Write out each line of the material below exactly as given.

[RECORDS FOR THE EXERCISE]

#[local] Abbreviation submission :=
  (Submission.submission interviewId applicantId questions net).
#[local] Abbreviation begin := (Submission.begin interviewId applicantId).
#[local] Abbreviation resume_submit :=
  (Submission.resume_submit interviewId applicantId questions net).
#[local] Abbreviation resume_status :=
  (Submission.resume_status applicantId questions net).

Ltac open_submission :=
  unfold Submission.begin, Submission.resume_submit,
    Submission.resume_status, Submission.on_error, Submission.leave,
    Submission.receive, Submission.send, Submission.answerData, exec,
    Interview.goToNextQuestion, handlePauseRecording, try_catch_finally,
    submitApplicantAnswer, updateApplicantStatus, apiRequest, when, mbind,
    M_bind, bind, setSubmitting, setIsPaused, setAnswers, stopListening,
    set_listening, alert, navigate, modify, ret, throw.

(** The pieces of the handler, run one after the other with nothing in
    between, are [goToNextQuestion]. *)
Lemma submission_pieces_compose (q : Z) (w : World) :
  let k := fst (begin q w) in
  let w1 := snd (begin q w) in
  let w2 := fst (resume_submit k w1) in
  (if snd (resume_submit k w1) then resume_status k w2 else w2)
  = exec (goToNextQuestion q) w.
Proof.
  cbv zeta. open_submission.
  destruct (listening (speech w)) eqn:Hl; cbn;
    destruct (net (length (calls w))) eqn:Hn; cbn;
    destruct (Interview.isLastQuestion questions q) eqn:Hlast; cbn;
    rewrite ?length_app, ?Nat.add_1_r; cbn;
    try (destruct (net (S (length (calls w)))) eqn:Hn'; cbn);
    try (destruct (at_index questions (currentQuestionIndex q + 1)); cbn);
    reflexivity.
Qed.

(** The page at the first suspension. *)
Lemma begin_page (q : Z) (w : World) :
  let w1 := snd (begin q w) in
  Submission.questionId (fst (begin q w)) = q
  ∧ route w1 = route w
  ∧ answers_identity (comp w1) = answers_identity (comp w)
  ∧ listening (speech w1) = false
  ∧ transcript (speech w1) = transcript (speech w)
  ∧ (∀ q', question_screen q' w1 = question_screen q' w)
  ∧ isPaused (comp w1) = listening (speech w) || isPaused (comp w).
Proof.
  cbv zeta. open_submission. unfold Interview.question_screen.
  destruct (listening (speech w)) eqn:Hl; cbn; by rewrite ?Hl.
Qed.

Lemma rerender_screen (before after : World) (q : Z) :
  question_screen q (rerender before after) = question_screen q after.
Proof.
  unfold rerender, Interview.question_screen.
  destruct (route after) as [|q'|]; [done| |done].
  by destruct (same_question (route before) q' && _).
Qed.

Lemma resume_submit_not_last (k : Submission.Closure) (next : Question)
    (x : World) :
  isLastQuestion (Submission.questionId k) = false →
  at_index questions (currentQuestionIndex (Submission.questionId k) + 1)
  = Some next →
  snd (resume_submit k x) = false
  ∧ route (fst (resume_submit k x)) = QuestionRoute (id next)
  ∧ speech (fst (resume_submit k x)) = speech x.
Proof.
  intros Hlast Hnext. open_submission.
  destruct (net (Submission.request k)); cbn; rewrite Hlast; cbn;
    rewrite Hnext; done.
Qed.

Lemma rerender_self (w x : World) :
  route x = route w →
  answers_identity (comp x) = answers_identity (comp w) →
  rerender w x = x.
Proof.
  intros Hr Hi. unfold rerender. rewrite <- Hr, <- Hi.
  destruct (route x) as [|q'|]; [done| |done].
  cbn. by rewrite Z.eqb_refl, Nat.eqb_refl.
Qed.

Lemma rerender_from (before before' after : World) :
  route before = route before' →
  answers_identity (comp before) = answers_identity (comp before') →
  rerender before after = rerender before' after.
Proof. intros Hr Hi. unfold rerender. by rewrite Hr, Hi. Qed.

(** While the engine is stopped, an event that presses neither start nor
    continue nor "next" changes nothing on a question screen. *)
Lemma calm_idle (e : Event) (x : World) :
  Submission.calm e = true → listening (speech x) = false →
  route x ≠ Welcome → handle x e = x.
Proof.
  intros He Hl Hr. destruct e; try done; cbn [Interview.handle].
  - by destruct (route x).
  - unfold recording_click, getRecordingButton. rewrite Hl.
    destruct (route x); [done| |done].
    destruct (Interview.question_screen questions _ x); [|done].
    by destruct (isPaused (comp x)), (truthy (VStr (transcript (speech x)))).
  - unfold exec, hear. by rewrite Hl.
Qed.

Lemma calm_run (during : list Event) (x : World) :
  Forall (λ e, Submission.calm e = true) during →
  listening (speech x) = false → route x ≠ Welcome →
  run during x = x.
Proof.
  intros Hall Hl Hr. induction Hall as [|e during He _ IH]; [done|].
  cbn. rewrite (calm_idle e x He Hl Hr). exact IH.
Qed.

(** Left alone, the suspended handler of a question that is not the last
    does what the handler run in one piece does. *)
Lemma submission_undisturbed
    (q : Z) (during during' : list Event) (w : World) :
  isLastQuestion q = false → route w ≠ Welcome →
  Forall (λ e, Submission.calm e = true) during →
  submission q during during' w = rerender w (exec (goToNextQuestion q) w).
Proof.
  intros Hlast Hr Hcalm.
  pose proof (submission_pieces_compose q w) as Hpieces.
  destruct (begin_page q w) as (Hk & Hro & Hid & Hl & _).
  cbv zeta in Hpieces. unfold Submission.submission.
  destruct (begin q w) as [k w1]. cbn [fst snd] in *.
  rewrite (rerender_self w w1 Hro Hid).
  rewrite (calm_run during w1 Hcalm Hl) by congruence.
  assert (snd (resume_submit k w1) = false) as Hdone.
  { open_submission. rewrite Hk.
    destruct (net (Submission.request k)); cbn; by rewrite ?Hlast. }
  destruct (resume_submit k w1) as [w3 suspended]. cbn [fst snd] in *.
  subst suspended. rewrite <- Hpieces. by apply rerender_from.
Qed.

[/RECORDS FOR THE EXERCISE]

> _OUTPUT FOR THIS TASK_
#[local] Abbreviation submission :=
  (Submission.submission interviewId applicantId questions net).
#[local] Abbreviation begin := (Submission.begin interviewId applicantId).
#[local] Abbreviation resume_submit :=
  (Submission.resume_submit interviewId applicantId questions net).
#[local] Abbreviation resume_status :=
  (Submission.resume_status applicantId questions net).

Ltac open_submission :=
  unfold Submission.begin, Submission.resume_submit,
    Submission.resume_status, Submission.on_error, Submission.leave,
    Submission.receive, Submission.send, Submission.answerData, exec,
    Interview.goToNextQuestion, handlePauseRecording, try_catch_finally,
    submitApplicantAnswer, updateApplicantStatus, apiRequest, when, mbind,
    M_bind, bind, setSubmitting, setIsPaused, setAnswers, stopListening,
    set_listening, alert, navigate, modify, ret, throw.

(** The pieces of the handler, run one after the other with nothing in
    between, are [goToNextQuestion]. *)
Lemma submission_pieces_compose (q : Z) (w : World) :
  let k := fst (begin q w) in
  let w1 := snd (begin q w) in
  let w2 := fst (resume_submit k w1) in
  (if snd (resume_submit k w1) then resume_status k w2 else w2)
  = exec (goToNextQuestion q) w.
Proof.
  cbv zeta. open_submission.
  destruct (listening (speech w)) eqn:Hl; cbn;
    destruct (net (length (calls w))) eqn:Hn; cbn;
    destruct (Interview.isLastQuestion questions q) eqn:Hlast; cbn;
    rewrite ?length_app, ?Nat.add_1_r; cbn;
    try (destruct (net (S (length (calls w)))) eqn:Hn'; cbn);
    try (destruct (at_index questions (currentQuestionIndex q + 1)); cbn);
    reflexivity.
Qed.

(** The page at the first suspension. *)
Lemma begin_page (q : Z) (w : World) :
  let w1 := snd (begin q w) in
  Submission.questionId (fst (begin q w)) = q
  ∧ route w1 = route w
  ∧ answers_identity (comp w1) = answers_identity (comp w)
  ∧ listening (speech w1) = false
  ∧ transcript (speech w1) = transcript (speech w)
  ∧ (∀ q', question_screen q' w1 = question_screen q' w)
  ∧ isPaused (comp w1) = listening (speech w) || isPaused (comp w).
Proof.
  cbv zeta. open_submission. unfold Interview.question_screen.
  destruct (listening (speech w)) eqn:Hl; cbn; by rewrite ?Hl.
Qed.

Lemma rerender_screen (before after : World) (q : Z) :
  question_screen q (rerender before after) = question_screen q after.
Proof.
  unfold rerender, Interview.question_screen.
  destruct (route after) as [|q'|]; [done| |done].
  by destruct (same_question (route before) q' && _).
Qed.

Lemma resume_submit_not_last (k : Submission.Closure) (next : Question)
    (x : World) :
  isLastQuestion (Submission.questionId k) = false →
  at_index questions (currentQuestionIndex (Submission.questionId k) + 1)
  = Some next →
  snd (resume_submit k x) = false
  ∧ route (fst (resume_submit k x)) = QuestionRoute (id next)
  ∧ speech (fst (resume_submit k x)) = speech x.
Proof.
  intros Hlast Hnext. open_submission.
  destruct (net (Submission.request k)); cbn; rewrite Hlast; cbn;
    rewrite Hnext; done.
Qed.

Lemma rerender_self (w x : World) :
  route x = route w →
  answers_identity (comp x) = answers_identity (comp w) →
  rerender w x = x.
Proof.
  intros Hr Hi. unfold rerender. rewrite <- Hr, <- Hi.
  destruct (route x) as [|q'|]; [done| |done].
  cbn. by rewrite Z.eqb_refl, Nat.eqb_refl.
Qed.

Lemma rerender_from (before before' after : World) :
  route before = route before' →
  answers_identity (comp before) = answers_identity (comp before') →
  rerender before after = rerender before' after.
Proof. intros Hr Hi. unfold rerender. by rewrite Hr, Hi. Qed.

(** While the engine is stopped, an event that presses neither start nor
    continue nor "next" changes nothing on a question screen. *)
Lemma calm_idle (e : Event) (x : World) :
  Submission.calm e = true → listening (speech x) = false →
  route x ≠ Welcome → handle x e = x.
Proof.
  intros He Hl Hr. destruct e; try done; cbn [Interview.handle].
  - by destruct (route x).
  - unfold recording_click, getRecordingButton. rewrite Hl.
    destruct (route x); [done| |done].
    destruct (Interview.question_screen questions _ x); [|done].
    by destruct (isPaused (comp x)), (truthy (VStr (transcript (speech x)))).
  - unfold exec, hear. by rewrite Hl.
Qed.

Lemma calm_run (during : list Event) (x : World) :
  Forall (λ e, Submission.calm e = true) during →
  listening (speech x) = false → route x ≠ Welcome →
  run during x = x.
Proof.
  intros Hall Hl Hr. induction Hall as [|e during He _ IH]; [done|].
  cbn. rewrite (calm_idle e x He Hl Hr). exact IH.
Qed.

(** Left alone, the suspended handler of a question that is not the last
    does what the handler run in one piece does. *)
Lemma submission_undisturbed
    (q : Z) (during during' : list Event) (w : World) :
  isLastQuestion q = false → route w ≠ Welcome →
  Forall (λ e, Submission.calm e = true) during →
  submission q during during' w = rerender w (exec (goToNextQuestion q) w).
Proof.
  intros Hlast Hr Hcalm.
  pose proof (submission_pieces_compose q w) as Hpieces.
  destruct (begin_page q w) as (Hk & Hro & Hid & Hl & _).
  cbv zeta in Hpieces. unfold Submission.submission.
  destruct (begin q w) as [k w1]. cbn [fst snd] in *.
  rewrite (rerender_self w w1 Hro Hid).
  rewrite (calm_run during w1 Hcalm Hl) by congruence.
  assert (snd (resume_submit k w1) = false) as Hdone.
  { open_submission. rewrite Hk.
    destruct (net (Submission.request k)); cbn; by rewrite ?Hlast. }
  destruct (resume_submit k w1) as [w3 suspended]. cbn [fst snd] in *.
  subst suspended. rewrite <- Hpieces. by apply rerender_from.
Qed.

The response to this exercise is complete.